Durante el pasado fin de semana, La Paz, en Baja California Sur, registró un incremento en los incidentes de secuestro virtual, con un total de cinco casos reportados por las autoridades municipales. De estas situaciones, solo una persona accedió a realizar un depósito, que en algunos casos alcanzó los 100,000 pesos, mientras que las demás víctimas resistieron la extorsión.
Este fenómeno delictivo ha cobrado mayor magnitud en los últimos meses, consolidándose como una amenaza creciente en diversas regiones del país. La modalidad consiste en que los delincuentes contactan a las víctimas, usualmente con llamadas desde números desconocidos, y les solicitan información personal para simular un secuestro. Una estrategia frecuente es pedir el código de WhatsApp, permitiendo a los delincuentes acceder a los datos de la víctima y fingir una emergencia familiar, con el fin de presionarlos para realizar pagos.
La estrategia de los extorsionadores ha evolucionado, aprovechando la temporada de fin de año y la distribución de aguinaldos para incrementar sus intentos. Ante esta realidad, las autoridades locales recomiendan a la población no contestar llamadas de números desconocidos y abstenerse de compartir información personal o códigos de aplicaciones a desconocidos. La coordinación entre instituciones públicas y privadas busca sensibilizar a la ciudadanía sobre estos delitos para reducir riesgos y fortalecer las medidas preventivas.

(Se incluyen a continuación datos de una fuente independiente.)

(** What happens to the component: the user submits the form, or a posted
    request is answered or fails. *)
Inductive event :=
| Submit (value : gmap string (option js_string))
| Answered
| Errored.

Definition react (apiUrl : js_string) (env : environment) (c : component)
    (e : event) : component :=
  match e with
  | Submit value => onSubmit apiUrl env value c
  | Answered => on_value c
  | Errored => on_error c
  end.

Definition after (apiUrl : js_string) (env : environment)
    (es : list event) : component :=
  List.fold_left (react apiUrl env) es created.

Definition is_submit (e : event) : bool :=
  match e with
  | Submit _ => true
  | _ => false
  end.

End RegisterComponent.

(** ** Shell commands of the build specifications

    The CDK constructs hand CodeBuild lists of shell command texts.  The
    commands are kept as a small syntax tree; [render] gives back the text
    the TypeScript source writes (compared in Part II), [exec] below gives
    the effect. *)

Module Shell.

Definition dquote : string := String (ascii_of_nat 34) EmptyString.
Definition squote : string := String (ascii_of_nat 39) EmptyString.

(** A double-quoted or bare word: literal text and [$NAME] references. *)
Inductive part :=
| Lit (text : string)
| Var (name : string).

Abbreviation word := (list part).

Abbreviation env := (gmap string string).

Definition render_part (p : part) : string :=
  match p with
  | Lit s => s
  | Var x => "$" +:+ x
  end.

Definition render_word (w : word) : string :=
  List.fold_right (fun p acc => render_part p +:+ acc) "" w.

(** Parameter expansion; an unset variable expands to the empty text. *)
Definition expand_part (e : env) (p : part) : string :=
  match p with
  | Lit s => s
  | Var x => default "" (e !! x)
  end.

El aumento en los casos de extorsión por secuestro virtual subraya la necesidad de fortalecer la seguridad digital y mantener la vigilancia. La creciente dependencia de las plataformas de comunicación digital hace que los ataques cibernéticos sean un fenómeno que requiere atención constante, tanto a nivel comunitario como institucional.
En un contexto más amplio, la persistencia de estas modalidades criminales evidencia una problemática que impacta directamente en la percepción de seguridad ciudadana y exige esfuerzos coordinados para prevenir futuros incidentes. La protección de datos y la educación en seguridad digital son clave para reducir la vulnerabilidad ante estas amenazas.